§ Your assignment:
All lines from the first one in the listing below to the one holding "unfold invalid_argument, lift_rpc in H. rewrite Hc in", inclusive, are to be copied exactly.

§ Exercise input:
Lemma invalid_argument_ok {A W} (r : string + A) (w : W) a w' : invalid_argument r w = (inr a, w') ↔ r = inr a ∧ w' = w.
Proof. unfold invalid_argument, lift_rpc. destruct r; split; [done|by intros [? _]|by intros [= -> ->]|by intros [[= ->] ->]]. Qed.
Lemma lift_rpc_ok {A W} (r : rpc A) (w : W) a w' : lift_rpc r w = (inr a, w') ↔ r = inr a ∧ w' = w.
Proof. unfold lift_rpc. split; [by intros [= -> ->]|by intros [-> ->]]. Qed.

Definition watched_label (config : watchConfig) : string := if String.eqb (wc_label config) "" then "orchigram:ready" else wc_label config.
Definition issues_delivered (config : watchConfig) (token : string) (fence : Z) (n : nat) (cursor : Z) (w : G * T) (r : rpc Z) (w' : G * T) : Prop :=
  let repository := wc_repository config in
  delivered (λ e, inr (ready_event_pb repository e)) re_id issue_after issue_le
    (ready_from w.1 repository (watched_label config) token fence) (issues_complete w.1 repository (watched_label config) token fence)
    n cursor w.2 r w'.2.
Definition reviews_delivered (config : watchConfig) (token : string) (fence : Z) (n : nat) (cursor : reviewCursor) (w : G * T) (r : rpc reviewCursor) (w' : G * T) : Prop :=
  let repository := wc_repository config in
  delivered (review_event_pb repository) sr_cursor review_after review_le
    (managed w.1 repository token fence) (reviews_complete w.1 repository token fence) n cursor w.2 r w'.2.
Lemma watchIssues_delivers n start config interval token cursor activatedAt (w : G * T) r w' :
  watch_setup true start = inr (config, interval, token) → parseCursor (gs_cursor start) = inr cursor →
  providerActivation start (wc_replayExisting config) (0 <? cursor) = inr activatedAt →
  watchIssues n start w = (r, w') → issues_delivered config token (activation_fence activatedAt) n cursor w r w'.
Proof.
  intros Hs Hc Ha H. unfold watchIssues, mbind, handler_bind, lift_rpc in H. rewrite Hs in H. cbv beta iota zeta in H.
  unfold invalid_argument, lift_rpc in H. rewrite Hc in H. cbn [wc_repository wc_label wc_replayExisting] in H. rewrite Ha in H. cbv beta iota in H.
  eapply poll_delivers; [| | | | |exact H].
  - intros a b c. unfold issue_le. lia.
  - intros a b _. unfold issue_after, issue_le. lia.
  - intros c a b. unfold issue_after, issue_le. lia.
  - intros c g l g' Hg Hl. cbv beta in Hl. exact (listReadyEvents_ok _ _ _ _ _ _ _ _ Hg Hl).
  - reflexivity.
Qed.
Lemma watchReviews_delivers n start config interval token cursor activatedAt (w : G * T) r w' :
  watch_setup false start = inr (config, interval, token) → parseReviewCursor (gs_cursor start) = inr cursor →
  providerActivation start (wc_replayExisting config) (negb (vc_submitted cursor =? zero_time)) = inr activatedAt →
  watchReviews n start w = (r, w') → reviews_delivered config token (activation_fence activatedAt) n cursor w r w'.
Proof.
  intros Hs Hc Ha H. unfold watchReviews, mbind, handler_bind, lift_rpc in H. rewrite Hs in H. cbv beta iota zeta in H.
  unfold invalid_argument, lift_rpc in H. rewrite Hc, Ha in H. cbv beta iota in H.
  eapply poll_delivers; [| | | | |exact H].
  - intros a b c. rewrite !review_le_spec. lia.
  - intros a b (pull&raw&c&_&_&(_&Hz&_)&Hr) Hb%review_after_spec. rewrite review_le_spec. rewrite (rr_cursor _ _ _ _ _ _ Hr) in Hb |- *. cbn [vc_submitted vc_id] in *. lia.
  - intros c a b. rewrite !review_after_spec, review_le_spec. lia.
  - intros c g l g' Hg Hl. cbv beta in Hl. exact (listSubmittedReviews_ok _ _ _ _ _ _ _ _ Hg Hl).
  - reflexivity.
Qed.
End Sources.

(** ** A marked comment is posted once *)

Lemma substring_all s : String.substring 0 (String.length s) s = s.
Proof. induction s as [|c s IH]; [done|]. cbn. by rewrite IH. Qed.
Lemma substring_from a s n : String.substring (String.length a) n (a +:+ s) = String.substring 0 n s.
Proof. induction a as [|c a IH]; [done|]. exact IH. Qed.
Lemma substring_long s n : (String.length s ≤ n)%nat → String.substring 0 n s = s.
Proof. revert n. induction s as [|c s IH]; intros [|n] H; cbn in *; try done; [lia|]. by rewrite IH by lia. Qed.
Lemma contains_end a needle : contains needle (a +:+ needle) = true.
Proof.
  unfold contains. apply existsb_exists. exists (String.length a). split.
  - apply in_seq. rewrite append_length. lia.
  - rewrite substring_from, substring_long by (rewrite append_length; lia). unfold has_prefix.
    assert (E : strip_prefix needle needle = Some ""). { induction needle as [|c needle IH]; [done|]. cbn. by rewrite Ascii.eqb_refl. }
    by rewrite E.
Qed.
Lemma marked_contains body marker : contains marker (marked body marker) = true.
Proof. unfold marked. rewrite <- append_assoc. apply contains_end. Qed.

Section Posting.
Context {G : Type} {github : GithubService G} {sha : Sha256} {urls : UrlParser}.

(** What GitHub does with the comments of one issue, whose bodies are [bodies]:
    reading changes nothing, posting adds the comment or fails before it did, and a
    listing that has come to its end holds exactly the comments. *)
Class CommentLaws (endpoint token : string) (bodies : G → list string) : Prop := {
  law_read : ∀ e t g, bodies (gh_do "GET" e t "" g).2 = bodies g;
  law_wait : ∀ d g, bodies (gh_wait d g).2 = bodies g;
  law_post : ∀ body g, let g' := (gh_do "POST" endpoint token (marshal (mkobj [("body", JStr body)])) g).2 in
    bodies g' = bodies g ∨ bodies g' = bodies g ++ [body];
  law_posted : ∀ body g response g', gh_do "POST" endpoint token (marshal (mkobj [("body", JStr body)])) g = (inr response, g') →
    succeeded response = true → bodies g' = bodies g ++ [body];
  law_listing : ∀ g l g', pages 100 decode_commentRecords (λ c, mret [c]) (endpoint +:+ "?per_page=100") token g = (inr (l, false), g') →
    ∀ body, body ∈ bodies g ↔ body ∈ cc_body <$> l }.

Context {endpoint token : string} {bodies : G → list string} {laws : CommentLaws endpoint token bodies}.

(** Reading leaves the comments alone. *)
Lemma get_response_bodies n e t g : bodies (get_response n e t g).2 = bodies g.
Proof.
  revert g. induction n as [|n IH]; intros g; cbn [get_response]; [done|]. unfold mbind, handler_bind, do_request.
  pose proof (law_read e t g) as H. destruct (gh_do "GET" e t "" g) as [[err|response] g1]; [done|]. cbn [snd] in H.
  destruct (rate_limited response); cbn [negb]; [|done]. destruct n as [|n]; [done|].
  pose proof (law_wait (retryDelay (gh_now g1) response) g1) as Hw. destruct (gh_wait _ g1) as [[err|] g2]; cbn [snd] in Hw; [by cbn; congruence|].
  rewrite IH. congruence.
Qed.
Lemma getJSON_bodies {A} (decode : string → option A) e t g : bodies (getJSON decode e t g).2 = bodies g.
Proof.
  unfold getJSON, mbind, handler_bind. pose proof (get_response_bodies 3 e t g) as H. destruct (get_response 3 e t g) as [[err|response] g1]; [done|].
  destruct (negb (succeeded response)); [done|]. unfold lift_rpc. by destruct (decodeLimited decode (gr_body response)).
Qed.
Lemma walk_bodies {A S} n (decode : string → option A) (add : S → A → Handler G S) next t found g :
  (∀ s a g, bodies (add s a g).2 = bodies g) → bodies (walk_pages n decode add next t found g).2 = bodies g.
Proof.
  intros Hadd. revert next found g. induction n as [|n IH]; intros next found g; cbn [walk_pages]; destruct (String.eqb next ""); try done.
  unfold mbind, handler_bind. pose proof (getJSON_bodies decode next t g) as H. destruct (getJSON decode next t g) as [[err|page] g1]; [done|]. cbn [snd] in H.
  pose proof (Hadd found page.1 g1) as Ha. destruct (add found page.1 g1) as [[err|found'] g2]; cbn [snd] in Ha; [by cbn; congruence|].
  rewrite IH. congruence.
Qed.
Lemma listing_bodies n next t g : bodies (pages n decode_commentRecords (λ c, mret [c]) next t g).2 = bodies g.
Proof.
  apply walk_bodies. intros found l. revert found. induction l as [|a l IH]; intros found g1; [done|]. apply IH.
Qed.

(** The whole listing fits into its hundred pages. *)
Definition listing_complete (g : G) : Prop :=
  ∀ l more g', pages 100 decode_commentRecords (λ c, mret [c]) (endpoint +:+ "?per_page=100") token g = (inr (l, more), g') → more = false.
Definition copies (marker : string) (g : G) : nat := length (filter (λ body, contains marker body = true) (bodies g)).

Lemma issueComment_copies request config g r g' :
  comment_of request = inr (config, token) → endpoint = issue_url (mc_issue config) +:+ "/comments" → listing_complete g →
  issueComment request g = (r, g') →
  (bodies g' = bodies g ∨ bodies g' = bodies g ++ [marked (mc_body config) (hiddenMarker request)] ∧ copies (hiddenMarker request) g = 0%nat) ∧
  ∀ answer, r = inr answer → (1 ≤ copies (hiddenMarker request) g')%nat.
Proof.
  intros Hc He Hcomplete H. unfold issueComment, mbind, handler_bind, lift_rpc in H. rewrite Hc in H. cbv beta iota zeta in H. rewrite <- He in H.
  pose proof (listing_bodies 100 (endpoint +:+ "?per_page=100") token g) as Hb.
  destruct (pages 100 _ _ _ token g) as [[err|[l more]] g1] eqn:Hl; cbn [snd] in Hb.
  { injection H as <- <-. split; [by left|done]. }
  pose proof (Hcomplete _ _ _ Hl) as ->. cbn [fst] in H. destruct (List.find _ l) as [comment|] eqn:Hfind.
  { injection H as <- <-. split; [by left|]. intros answer _. apply find_some in Hfind as [Hin Hcon].
    assert (Hbody : cc_body comment ∈ bodies g1).
    { rewrite Hb. apply (law_listing _ _ _ Hl), list_elem_of_fmap. exists comment. by rewrite list_elem_of_In. }
    unfold copies. assert (Hin' : cc_body comment ∈ filter (λ body, contains (hiddenMarker request) body = true) (bodies g1)) by by apply list_elem_of_filter.
    destruct (filter _ (bodies g1)); [by apply elem_of_nil in Hin'|cbn; lia]. }
  assert (Hnone : copies (hiddenMarker request) g = 0%nat).
  { unfold copies. apply length_zero_iff_nil. apply elem_of_nil_inv. intros body [Hcon Hin]%list_elem_of_filter.
    apply (law_listing _ _ _ Hl) in Hin. apply list_elem_of_fmap in Hin as (c&->&Hin). rewrite list_elem_of_In in Hin.
    pose proof (find_none _ _ Hfind _ Hin) as Hno. cbv beta in Hno. congruence. }
  unfold mutateJSON, mbind, handler_bind, do_request, comment_payload_text in H.
  pose proof (law_post (marked (mc_body config) (hiddenMarker request)) g1) as Hp. cbv zeta in Hp.
  pose proof (law_posted (marked (mc_body config) (hiddenMarker request)) g1) as Hposted.
  destruct (gh_do "POST" endpoint token _ g1) as [[err|response] g2]; cbn [snd] in Hp.
  { injection H as <- <-. rewrite <- Hb. split; [|done]. destruct Hp as [-> | ->]; [by left|by right]. }
  assert (Hg : g' = g2).
  { destruct (negb (succeeded response)); [by injection H|]. unfold lift_rpc in H. by destruct (decodeLimited _ _); injection H. }
  subst g'. rewrite <- Hb. split; [destruct Hp as [-> | ->]; [by left|by right]|].
  intros answer ->. destruct (succeeded response) eqn:Hs; [|discriminate H].
  specialize (Hposted _ _ eq_refl Hs). unfold copies. rewrite Hposted, filter_app, length_app, filter_cons_True by apply marked_contains.
  cbn. lia.
Qed.

(** Attempts of one request, and what others do in between without its marker. *)
Inductive comment_step (request : TaskRequest) (g g' : G) : Prop :=
  | attempt_step r : listing_complete g → issueComment request g = (r, g') → comment_step request g g'
  | other_step : copies (hiddenMarker request) g' = copies (hiddenMarker request) g → comment_step request g g'.
Lemma comment_steps request config g g' :
  comment_of request = inr (config, token) → endpoint = issue_url (mc_issue config) +:+ "/comments" →
  rtc (comment_step request) g g' → (copies (hiddenMarker request) g ≤ 1)%nat → (copies (hiddenMarker request) g' ≤ 1)%nat.
Proof.
  intros Hc He Hs. induction Hs as [|g g1 g2 Hstep _ IH]; [done|]. intros H. apply IH. destruct Hstep as [r Hcomplete Hr|Heq]; [|lia].
  apply (issueComment_copies _ _ _ _ _ Hc He Hcomplete) in Hr as [[E|[E Hz]] _]; unfold copies in *; rewrite E; [done|].
  rewrite filter_app, length_app, Hz, filter_cons_True by apply marked_contains. done.
Qed.
End Posting.

(** ** Cursors *)

(** *** Timestamps *)

Lemma pad_digits_of w n acc : ∃ l, pad_digits w n acc = implode l +:+ acc ∧ length l = w ∧ forallb is_digit l = true ∧
  ∀ a, digits_val l a = Some (a * 10 ^ Z.of_nat w + n mod 10 ^ Z.of_nat w).
Proof.
  revert n acc. induction w as [|w IH]; intros n acc; cbn [pad_digits].
  - exists []. split_and!; try done. intros a. cbn. f_equal. rewrite Z.mod_1_r. lia.
  - destruct (IH (n / 10) (String (digit_char (n mod 10)) acc)) as (l&E&Hl&Hd&Hv).
    destruct (digit_char_facts (n mod 10)) as (D1&_&D3&_); [by apply Z.mod_pos_bound|].
    exists (l ++ [digit_char (n mod 10)]). split_and!.
    + by rewrite E, implode_app, append_assoc.
    + rewrite length_app, Hl. cbn. lia.
    + rewrite forallb_app, Hd. cbn. by rewrite D1.
    + intros a. rewrite digits_val_app, Hv. cbn [mbind option_bind digits_val]. rewrite D1, D3. f_equal.
      rewrite Nat2Z.inj_succ, Z.pow_succ_r by lia. rewrite (Z.rem_mul_r n 10) by (try apply Z.pow_nonzero; lia). lia.
Qed.
Lemma padded_of w n : 0 ≤ n < 10 ^ Z.of_nat w → ∃ l, padded w n = implode l ∧ length l = w ∧ forallb is_digit l = true ∧ digits_val l 0 = Some n.
Proof.
  intros H. destruct (pad_digits_of w n "") as (l&E&Hl&Hd&Hv). exists l. split_and!; [|done|done|].
  - unfold padded. by rewrite E, append_nil.
  - rewrite Hv, Z.mod_small by done. f_equal.
Qed.
Lemma field_padded w lo hi stop n rest : 0 ≤ n < 10 ^ Z.of_nat w → lo ≤ n ≤ hi → field w lo hi stop (padded w n +:+ stop +:+ rest) = Some (n, rest).
Proof.
  intros Hn Hb. destruct (padded_of w n Hn) as (l&->&Hl&_&Hv). unfold field.
  assert (Hw : w = String.length (implode l)) by by rewrite implode_length.
  rewrite Hw at 1. rewrite substring_app, explode_implode, Hv. cbn [mbind option_bind].
  rewrite append_length, <- Hw, (proj2 (Nat.ltb_ge _ _)), (proj2 (Z.ltb_ge n lo)), (proj2 (Z.ltb_ge hi n)) by lia. cbn [orb].
  rewrite Hw at 1. rewrite substring_from, substring_long by lia. by rewrite strip_prefix_app.
Qed.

§ Output for this exercise:
Lemma invalid_argument_ok {A W} (r : string + A) (w : W) a w' : invalid_argument r w = (inr a, w') ↔ r = inr a ∧ w' = w.
Proof. unfold invalid_argument, lift_rpc. destruct r; split; [done|by intros [? _]|by intros [= -> ->]|by intros [[= ->] ->]]. Qed.
Lemma lift_rpc_ok {A W} (r : rpc A) (w : W) a w' : lift_rpc r w = (inr a, w') ↔ r = inr a ∧ w' = w.
Proof. unfold lift_rpc. split; [by intros [= -> ->]|by intros [-> ->]]. Qed.

Definition watched_label (config : watchConfig) : string := if String.eqb (wc_label config) "" then "orchigram:ready" else wc_label config.
Definition issues_delivered (config : watchConfig) (token : string) (fence : Z) (n : nat) (cursor : Z) (w : G * T) (r : rpc Z) (w' : G * T) : Prop :=
  let repository := wc_repository config in
  delivered (λ e, inr (ready_event_pb repository e)) re_id issue_after issue_le
    (ready_from w.1 repository (watched_label config) token fence) (issues_complete w.1 repository (watched_label config) token fence)
    n cursor w.2 r w'.2.
Definition reviews_delivered (config : watchConfig) (token : string) (fence : Z) (n : nat) (cursor : reviewCursor) (w : G * T) (r : rpc reviewCursor) (w' : G * T) : Prop :=
  let repository := wc_repository config in
  delivered (review_event_pb repository) sr_cursor review_after review_le
    (managed w.1 repository token fence) (reviews_complete w.1 repository token fence) n cursor w.2 r w'.2.
Lemma watchIssues_delivers n start config interval token cursor activatedAt (w : G * T) r w' :
  watch_setup true start = inr (config, interval, token) → parseCursor (gs_cursor start) = inr cursor →
  providerActivation start (wc_replayExisting config) (0 <? cursor) = inr activatedAt →
  watchIssues n start w = (r, w') → issues_delivered config token (activation_fence activatedAt) n cursor w r w'.
Proof.
  intros Hs Hc Ha H. unfold watchIssues, mbind, handler_bind, lift_rpc in H. rewrite Hs in H. cbv beta iota zeta in H.
  unfold invalid_argument, lift_rpc in H. rewrite Hc in H. cbn [wc_repository wc_label wc_replayExisting] in H. rewrite Ha in H. cbv beta iota in H.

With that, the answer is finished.